Others include Hunter Nadeau, 23, who allegedly shot up a wedding venue at the Sky Meadow Country Club in Nashua a week ago. The unemployed Nadeau lived in a condo with his grandmother.
He shouted, “free Palestine” and allegedly killed Robert Steven DeCesare, 59, who he did not even know.
Or there is Luigi Mangione, 26, a well-educated Ivy Leaguer who is accused of shooting UnitedHealthcare executive Bryan Thompson in the back, killing him with a 9mm pistol in Midtown Manhattan last December.
Or there is Thomas Matthew Crooks, 20, who used an A-15-syle rifle to shoot and wound Donald Trump at a political rally in Butler, PA on July 13, 2024. A Secret Service agent killed crooks.
The “lost boys” appear to follow a pattern. They live with or off their parents. They do not work or have fulfilling and meaningful jobs. They do not marry. They have no children. They have no friends.
They live meaningless lonely lives and assuage their loneliness by searching for the dark sites on the internet, of which there are many.
When they come up for air after scouring the sewer sites on the internet, they hear hateful politicians, mostly crazed Democrats, accuse President Trump of being Hitler and his supporters Nazis.

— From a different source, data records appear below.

(** * determine-version: from a branch name to a release version

    A shallow embedding of [.github/determine-version.py] and the
    properties of its output.  Python strings are sequences of Unicode
    code points; the program trims its argument with [str.strip], removes
    one of two prefixes, runs the compiled pattern [shortform] on the rest
    and prints one [::set-output] command. *)

From Stdlib Require Import Ascii String List NArith ZArith Bool Lia.
Import ListNotations.

Set Implicit Arguments.

(** ** Strings *)

Module Py.

(** A character is a code point, a [str] the list of its code points. *)
Definition char := N.
Definition str := list char.

(** The code points of an ASCII literal of the source. *)
Definition lit (s : string) : str :=
  map N_of_ascii (list_ascii_of_string s).

Definition LF : char := 10%N.

(** [bool(s)] for a string: the empty string is false. *)
Definition truthy (s : str) : bool :=
  match s with
  | [] => false
  | _ :: _ => true
  end.

(** [bool(x)] for [x : Optional[str]]: [None] and [''] are false. *)
Definition truthy_opt (o : option str) : bool :=
  match o with
  | Some s => truthy s
  | None => false
  end.

(** [a or b] on an optional string. *)
Definition or_else (o : option str) (d : str) : str :=
  if truthy_opt o then match o with Some s => s | None => d end else d.

(** What an f-string writes for [{x}]: the string, or the word None. *)
Definition fmt (o : option str) : str :=
  match o with
  | Some s => s
  | None => lit "None"
  end.

Fixpoint str_eqb (a b : str) : bool :=
  match a, b with
  | [], [] => true
  | x :: a', y :: b' => N.eqb x y && str_eqb a' b'
  | _, _ => false
  end.
(** On a strictly increasing first range, the set difference keeps what
    does not occur in the second range. *)
Lemma set_difference_filter (l1 l2 : list Z) :
  StronglySorted Z.lt l1 -> StronglySorted Z.le l2 ->
  set_difference Z.ltb l1 l2 = filter (fun a => a ∉ l2) l1.
Proof.
  intros H1. revert l2. induction H1 as [|a l1 Hl1 IH1 Ha]; intros l2 H2.
  - now destruct l2.
  - induction H2 as [|b l2 Hl2 IH2 Hb].
    + rewrite set_difference_nil_r. symmetry.
      erewrite (filter_ext_Forall _ (fun _ => True)).
      * clear. induction (a :: l1) as [|x l IH]; [done|].
        rewrite filter_cons_True by done. now rewrite IH.
      * apply Forall_forall. intros x _. split; [done|]. intros _. apply not_elem_of_nil.
    + rewrite set_difference_cons.
      destruct (Z.ltb_spec a b) as [Hab|Hab].
      * rewrite IH1 by now constructor.
        rewrite filter_cons_True; [done|].
        rewrite not_elem_of_cons. split; [lia|].
        intros Hin. rewrite Forall_forall in Hb. specialize (Hb _ Hin). lia.
      * destruct (Z.ltb_spec b a) as [Hba|Hba].
        -- rewrite IH2. apply filter_ext_Forall.
           assert (Hall : Forall (fun x => b < x) (a :: l1)).
           { constructor; [done|]. eapply Forall_impl; [exact Ha|]. simpl. lia. }
           eapply Forall_impl; [exact Hall|]. simpl. intros x Hx.
           rewrite not_elem_of_cons. split; [intros; split; [lia|done]|tauto].
        -- assert (a = b) as -> by lia.
           rewrite IH1 by done.
           rewrite filter_cons_False by (intros Hn; apply Hn; left).
           apply filter_ext_Forall.
           eapply Forall_impl; [exact Ha|]. simpl. intros x Hx.
           rewrite not_elem_of_cons. split; [intros; split; [lia|done]|tauto].
Qed.

(** Positions of [[0, n)] that an index list leaves out, ascending. *)
Lemma length_complement (n : Z) (indices : list Z) :
  0 <= n -> NoDup indices -> Forall (fun i => 0 <= i < n) indices ->
  Z.of_nat (length (filter (fun a => a ∉ indices) (seqZ 0 n))) =
    n - Z.of_nat (length indices).
Proof.
  intros Hn Hnd Hall.
  assert (Hperm : filter (fun a => a ∈ indices) (seqZ 0 n) ≡ₚ indices).
  { apply NoDup_Permutation; [apply NoDup_filter, NoDup_seqZ|done|].
    intros x. rewrite list_elem_of_filter, elem_of_seqZ.
    rewrite Forall_forall in Hall. split; [tauto|].
    intros Hx. split; [done|]. specialize (Hall _ Hx). lia. }
  pose proof (filter_app_complement (fun a => a ∈ indices) (seqZ 0 n)) as Hc.
  apply Permutation_length in Hc. rewrite length_app, length_seqZ in Hc.
  apply Permutation_length in Hperm.
  lia.
Qed.
End SetDifference.

Section SelectByIndex.
Context {F : Type} `{Float32 F} `{!Platform F}.
Implicit Types (w : world F) (pc : PointCloud F) (p : loc) (b : buffer).
Import thrust thrust_facts.

Lemma gather_gathered {A} (indices : list Z) (input output : list A) :
  gather indices input = Some output -> gathered indices input output.
Proof.
  intros Hg. split; [eapply gather_length, Hg|].
  intros i j Hi.
  destruct (gather_lookup _ _ _ _ _ Hg Hi) as (Hj & Heq & Hsome).
  rewrite <- Heq. auto.
Qed.

Lemma selection_selects indices (s : PointCloud F) ps ns cs :
  gather indices (points_ s) = Some ps ->
  (HasNormals s = true -> gather indices (normals_ s) = Some ns) ->
  (HasColors s = true -> gather indices (colors_ s) = Some cs) ->
  selects indices s (selection s empty_cloud ps ns cs).
Proof.
  intros Hps Hns Hcs. unfold selects, selection. simpl.
  split; [now apply gather_gathered|].
  split.
  - destruct (HasNormals s); [apply gather_gathered; auto|done].
  - destruct (HasColors s); [apply gather_gathered; auto|done].
Qed.
Fixpoint distinctb (l : list bytes) : bool :=
  match l with
  | [] => true
  | x :: rest => negb (existsb (bytes_eqb x) rest) && distinctb rest
  end.

(** No two children of a branch node of the tree share a hash. *)
Fixpoint distinctSiblingHashes (t : Tree) : bool :=
  match t with
  | BranchNode _ children _ _ =>
      distinctb (map hash (present children))
      && forallb (fun c => match c with Some t' => distinctSiblingHashes t' | None => true end)
                 children
  | _ => true
  end.

(** The working set after the common prefix was removed from its keys. *)
Definition strip (n : nat) (keyValues : list KeyValue) : list KeyValue :=
  map (fun kv => {| key := skipn n (key kv); value := value kv |}) keyValues.

(** No key of the working set is empty. *)
Definition keysNonEmpty (keyValues : list KeyValue) : bool :=
  forallb (fun kv => defined (hd_error (key kv))) keyValues.

(** The entries whose key starts with [digit], without that digit. *)
Definition bucketOf (digit : ascii) (keyValues : list KeyValue) : list KeyValue :=
  map (fun kv => {| key := skipn 1 (key kv); value := value kv |})
      (filter (fun kv => match hd_error (key kv) with
                         | Some c => Ascii.eqb c digit
                         | None => false
                         end) keyValues).

(** [reaches t consumed node]: a walk from [t] stands at [node] after
    it consumed the digits [consumed], at each branch on the way the
    prefix of the branch and then the digit of the child it entered. *)
Inductive reaches : Tree -> hexstring -> Tree -> Prop :=
| reaches_here (t : Tree) : reaches t [] t
| reaches_child (prefix : hexstring) (children : list (option Tree)) (s : nat) (h : bytes)
                (n : nat) (child : Tree) (consumed : hexstring) (node : Tree) :
    n < 16 ->
    nth_error children n = Some (Some child) ->
    reaches child consumed node ->
    reaches (BranchNode prefix children s h) (prefix ++ hexdigit n :: consumed) node.

(** The three ways in which a path is not in a tree, each with the
    error that reports it. *)

(** The tree is empty; the message names the whole path. *)
Definition emptyTreeError (t : Tree) (path : hexstring) (e : exception) : Prop :=
  t = Empty /\ e = Error (emptyTreeMessage path).

(** At a node reached along the path, the prefix of the node is not a
    prefix of the path that remains there; the message names that
    remaining path and the prefix. *)
Definition nonMatchingPrefixError (t : Tree) (path : hexstring) (e : exception) : Prop :=
  exists consumed rest node,
    path = consumed ++ rest
    /\ reaches t consumed node
    /\ startsWith rest (prefix node) = false
    /\ e = AssertionError (nonMatchingPrefixMessage rest (prefix node)).
(** * employee_timelog_list: the bulk timesheet lookup handler

    A shallow embedding of [src/main.py].  The handler decodes a Pub/Sub
    message, fetches every [TimeLog], serializes the list, groups the
    serialized records by employee identifier and forwards the grouped
    result with [send_dashboard_update].

    Layout of the development:
    - [Py]       the Python values and dictionaries the handler touches;
    - [Grouping] the loop of lines 61-68;
    - [Handler]  the whole function, over an explicit record of the
                 collaborators it calls, in a call-trace/exception monad;
    - the properties of the grouping loop and of the handler. *)

From Stdlib Require Import ZArith Ascii String List.
From stdpp Require Import base option list strings pretty gmap.

Local Open Scope string_scope.
Local Open Scope Z_scope.
Local Open Scope list_scope.

(* ===================================================================== *)
(** ** Python values                                                      *)
(* ===================================================================== *)

Module Py.

(** A value found in a serialized record.  The grouping loop observes a
    value in three ways only: [is not None], its truth value (through
    [or]) and [str()].  [VObj] stands for every other Python object (a
    float, a [Decimal], a [UUID], a nested mapping, ...) and carries
    exactly these two observations. *)
Inductive value : Type :=
  | VNone
  | VBool (b : bool)
  | VInt (n : Z)
  | VStr (s : string)
  | VObj (truth : bool) (text : string).

#[global] Instance value_eq_dec : EqDecision value.
Proof. solve_decision. Defined.

(** [bool(v)]: [None], [False], [0] and [''] are falsy. *)
Definition truthy (v : value) : bool :=
  match v with
  | VNone => false
  | VBool b => b
  | VInt n => negb (n =? 0)
  | VStr s => negb (String.eqb s "")
  | VObj t _ => t
  end.

(** [a or b]: [a] when [a] is truthy, otherwise [b]. *)
Definition or_ (a b : value) : value := if truthy a then a else b.

(** [v is not None] *)
Definition is_not_None (v : value) : bool :=
  match v with VNone => false | _ => true end.

(** [str(v)] *)
Definition str (v : value) : string :=
  match v with
  | VNone => "None"
  | VBool true => "True"
  | VBool false => "False"
  | VInt n => pretty n
  | VStr s => s
  | VObj _ t => t
  end.

(** A serialized record: a [dict] with string keys. *)
Abbreviation dict := (gmap string value).

(** [d.get(k)]: the value under [k], [None] when the key is missing. *)
Definition get (d : dict) (k : string) : value := default VNone (d !! k).

(** An insertion-ordered [dict] whose values are lists that are appended
    to in place: the association list of its items, in insertion order. *)
Definition odict (V : Type) : Type := list (string * list V).

Section OrderedDict.
Context {V : Type}.

(** [list(d.keys())] *)
Definition keys (d : odict V) : list string := d.*1.

(** [k in d] *)
Definition contains (d : odict V) (k : string) : bool :=
  bool_decide (k ∈ keys d).

(** [d[k]], [None] standing for [KeyError]. *)
Fixpoint getitem (d : odict V) (k : string) : option (list V) :=
  match d with
  | [] => None
  | (k', l) :: d' => if decide (k' = k) then Some l else getitem d' k
  end.

(** [d[k] = l]: overwrite in place, or insert at the end. *)
Fixpoint setitem (d : odict V) (k : string) (l : list V) : odict V :=
  match d with
  | [] => [(k, l)]
  | (k', l') :: d' =>
      if decide (k' = k) then (k, l) :: d' else (k', l') :: setitem d' k l
  end.

(** [d[k].append(x)] for a key that is present (the list stored under
    [k] is mutated, the dictionary's key order is untouched). *)
Fixpoint append_at (d : odict V) (k : string) (x : V) : odict V :=
  match d with
  | [] => []
  | (k', l) :: d' =>
      if decide (k' = k) then (k', l ++ [x]) :: d'
      else (k', l) :: append_at d' k x
  end.
End OrderedDict.

End Py.

(* ===================================================================== *)
(** ** The grouping loop (lines 61-68)                                    *)
(* ===================================================================== *)

Module Grouping.
Import Py.

Abbreviation record := (gmap string value).
Abbreviation grouped := (odict record).

(** Line 63: [timesheet.get("employee_id") or timesheet.get("employee")] *)
Definition emp_id (timesheet : record) : value :=
  or_ (get timesheet "employee_id") (get timesheet "employee").

(** Lines 63-68, one iteration of the loop body. *)
Definition group_step (grouped_logs : grouped) (timesheet : record) : grouped :=
  let emp_id := emp_id timesheet in
  if is_not_None emp_id then
    let emp_id := str emp_id in
    let grouped_logs :=
      if negb (contains grouped_logs emp_id)
      then setitem grouped_logs emp_id []
      else grouped_logs in
    append_at grouped_logs emp_id timesheet
  else grouped_logs.

(** Lines 61-68: [grouped_logs = {}] and the [for] loop over
    [serializer.data]. *)
Definition group_logs (data : list record) : grouped :=
  fold_left group_step data [].

(** The key a record is filed under, [None] when the loop skips it. *)
Definition key_of (timesheet : record) : option string :=
  let v := emp_id timesheet in
  if is_not_None v then Some (str v) else None.

(** The distinct elements of [ks], each at the place of its first
    occurrence. *)
Fixpoint first_seen (ks : list string) : list string :=
  match ks with
  | [] => []
  | k :: ks' => k :: filter (fun k' => k' <> k) (first_seen ks')
  end.

(** All the records held by a grouped result, group after group. *)
Definition grouped_records (g : grouped) : list record := concat g.*2.

(** The records of [data] filed under [k], in the order of [data]. *)
Definition records_of (k : string) (data : list record) : list record :=
  filter (fun r => key_of r = Some k) data.

End Grouping.

(* ===================================================================== *)
(** ** The handler (lines 26-78)                                          *)
(* ===================================================================== *)

Module Handler.
Import Py Grouping.

(** An instance of Python's [Exception]: its class name and [str(e)]. *)
Record Exception : Type := { exc_class : string; exc_text : string }.

#[global] Instance Exception_eq_dec : EqDecision Exception.
Proof. solve_decision. Defined.

(** The outcome of a call that may raise. *)
Inductive result (A : Type) : Type :=
  | Ok (a : A)
  | Raise (e : Exception).
Arguments Ok {A} a.
Arguments Raise {A} e.

(** What [json.loads] builds. *)
#[warnings="-register-all"]
Inductive json : Type :=
  | JNull
  | JBool (b : bool)
  | JInt (n : Z)
  | JFloat (repr : string)
  | JStr (s : string)
  | JList (items : list json)
  | JDict (items : list (string * json)).

(** [isinstance(j, str)]; the handler's test on line 51 is the [match]
    on [JStr] in [decode_message] and [body]. *)
Definition isinstance_str (j : json) : bool :=
  match j with JStr _ => true | _ => false end.

(** The third argument of [send_dashboard_update] on line 72:
    [{"timelogs": grouped_logs, "message": msg_str}]. *)
Record payload : Type := { timelogs : grouped; message : string }.

(** The delivery context; the handler never reads it. *)
Record Context : Type := { event_id : string; timestamp : string }.

(** The collaborators the handler calls.  None of them lives in this
    repository: [base64], [bytes.decode] and [json] are Python's, the
    [TimeLog] manager, its serializer and [send_dashboard_update] come
    from the shared timesheet package. *)
Record Runtime : Type := {
  TimeLog : Type;
  (** [base64.b64decode(s)] *)
  b64decode : string -> result (list Byte.byte);
  (** [b.decode("utf-8")] *)
  utf8_decode : list Byte.byte -> result string;
  (** [json.loads(s)] *)
  json_loads : string -> result json;
  (** [TimeLog.objects.all()] *)
  objects_all : result (list TimeLog);
  (** the serializer's representation of one [TimeLog] *)
  to_representation : TimeLog -> result record;
  (** [send_dashboard_update(target, event_type, payload)] *)
  send_dashboard_update : string -> string -> payload -> result unit
}.

(** The calls the handler makes, in the order it makes them. *)
Inductive call : Type :=
  | CB64decode (s : string)
  | CUtf8decode (b : list Byte.byte)
  | CLoads (s : string)
  | CInfo (msg : string)
  | CException (msg : string) (e : Exception)
  | CObjectsAll
  | CSerializerData
  | CSend (target event_type : string) (p : payload).

(** Computations: the calls made so far, and a value or the exception
    that stopped the computation. *)
Definition M (A : Type) : Type := list call * result A.

#[global] Instance M_ret : MRet M := fun A a => ([], Ok a).
#[global] Instance M_bind : MBind M := fun A B k m =>
  match m with
  | (t, Ok a) => let '(t', r) := k a in (t ++ t', r)
  | (t, Raise e) => (t, Raise e)
  end.

(** [raise e] *)
Definition raise {A : Type} (e : Exception) : M A := ([], Raise e).

(** One call to a collaborator and its outcome. *)
Definition perform {A : Type} (c : call) (r : result A) : M A := ([c], r).

(** [try: body except Exception as e: handler(e)] *)
Definition try_except {A : Type} (body : M A) (handler : Exception -> M A) : M A :=
  match body with
  | (t, Ok a) => (t, Ok a)
  | (t, Raise e) => let '(t', r) := handler e in (t ++ t', r)
  end.

Definition trace {A : Type} (m : M A) : list call := m.1.
Definition outcome {A : Type} (m : M A) : result A := m.2.

(** [[f(x) for x in xs]], stopping at the first [x] on which [f] raises. *)
Fixpoint map_result {A B : Type} (f : A -> result B) (xs : list A) : result (list B) :=
  match xs with
  | [] => Ok []
  | x :: xs' =>
      match f x with
      | Raise e => Raise e
      | Ok y =>
          match map_result f xs' with
          | Raise e => Raise e
          | Ok ys => Ok (y :: ys)
          end
      end
  end.

(** Line 57: the summary string. *)
Definition msg_str (data : list record) : string :=
  "Bulk Timesheet Lookup: found " +:+ pretty (length data) +:+ " timelog records.".

Section WithRuntime.
Variable rt : Runtime.

(** [event["data"]]: [KeyError('data')] when the key is missing. *)
Definition event_getitem (event : gmap string string) (k : string) : M string :=
  match event !! k with
  | Some v => mret v
  | None => raise {| exc_class := "KeyError"; exc_text := "'" +:+ k +:+ "'" |}
  end.

Definition logger_info (msg : string) : M unit := perform (CInfo msg) (Ok tt).
Definition logger_exception (msg : string) (e : Exception) : M unit :=
  perform (CException msg e) (Ok tt).
Definition loads (s : string) : M json := perform (CLoads s) (json_loads rt s).

(** Modelled from the spec: [TimeLogSerializer(logs, many=True).data]
    is not in this repository; the serializer "transform[s] every
    retrieved record into its flat mapping form ..., producing an
    ordered sequence preserving retrieval order".  The property is
    evaluated once, on line 57, and line 62 reads the cached list. *)
Definition serializer_data (logs : list (TimeLog rt)) : M (list record) :=
  perform CSerializerData (map_result (to_representation rt) logs).

(** Lines 45-51: from the event to [data]. *)
Definition decode_message (event : gmap string string) : M json :=
  d ← event_getitem event "data";
  b ← perform (CB64decode d) (b64decode rt d);
  raw_data ← perform (CUtf8decode b) (utf8_decode rt b);
  logger_info ("Raw message received: " +:+ raw_data);;
  first_pass ← loads raw_data;
  match first_pass with
  | JStr s => loads s
  | _ => mret first_pass
  end.

(** Lines 53-73: everything after [data] is bound. *)
Definition fetch_group_forward : M unit :=
  logger_info "Fetching all employee timesheet objects...";;
  logs ← perform CObjectsAll (objects_all rt);
  data ← serializer_data logs;
  let msg_str := msg_str data in
  logger_info msg_str;;
  let grouped_logs := group_logs data in
  perform (CSend "all" "bulk_timelog_lookup"
                 {| timelogs := grouped_logs; message := msg_str |})
          (send_dashboard_update rt "all" "bulk_timelog_lookup"
                 {| timelogs := grouped_logs; message := msg_str |});;
  logger_info "Sent dashboard update with grouped employee timelogs.".

(** Lines 75-78: the [except Exception as e] clause. *)
Definition on_exception (e : Exception) : M unit :=
  logger_exception
    ("Error processing employee_timelog_list message: " +:+ exc_text e) e;;
  raise e.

Brainwashed, they feel compelled to do something, anything. So, they act. And even when they kill, or try to, they do it alone, like the ICE-hating loner Joshua John, 29, did at the ICE detention center in Dallas last week.
Some twenty-five years ago, before the establishment of the internet, author Robert D. Putnam published “Bowling Alone,” a study of the decline of social interaction in the U.S
He used the decline in bowling teams as an example of how the teams were replaced by individuals bowling alone and thereby losing out on social engagement and interaction.
Were Putnam to write that book today, a suggested title would be “Trolling Alone,” because that is what the lost boys do day after day, night after night. They troll the internet alone, and the results are what you see,
Kirk was a political figure, to be sure. But he was also a social and religious one as well. He believed in engagement, In faith and family. He believed you could disagree with a person yet defend his right to free speech.
It was best put in an amazing talk by Charlie’s wife Erika at Kirk’s memorial.
She said, “Charlie passionately wanted to save the Lost Boys of the West, the young men who feel like they have no direction, no purpose, no faith, and no reason to live on, the men wasting their lives on distractions, and the men consumed with resentment, anger and hate. Charlie wanted to help them.
“He wanted them to have a home with Turning Point USA, and when he went to campuses, he was looking to show them a better place and a better life that was right there for the taking. He wanted to show them that.
“He wanted to save young men, just like the one who took his life.”
Then she forgave him, she said, because that is what Christ did to his tormentors.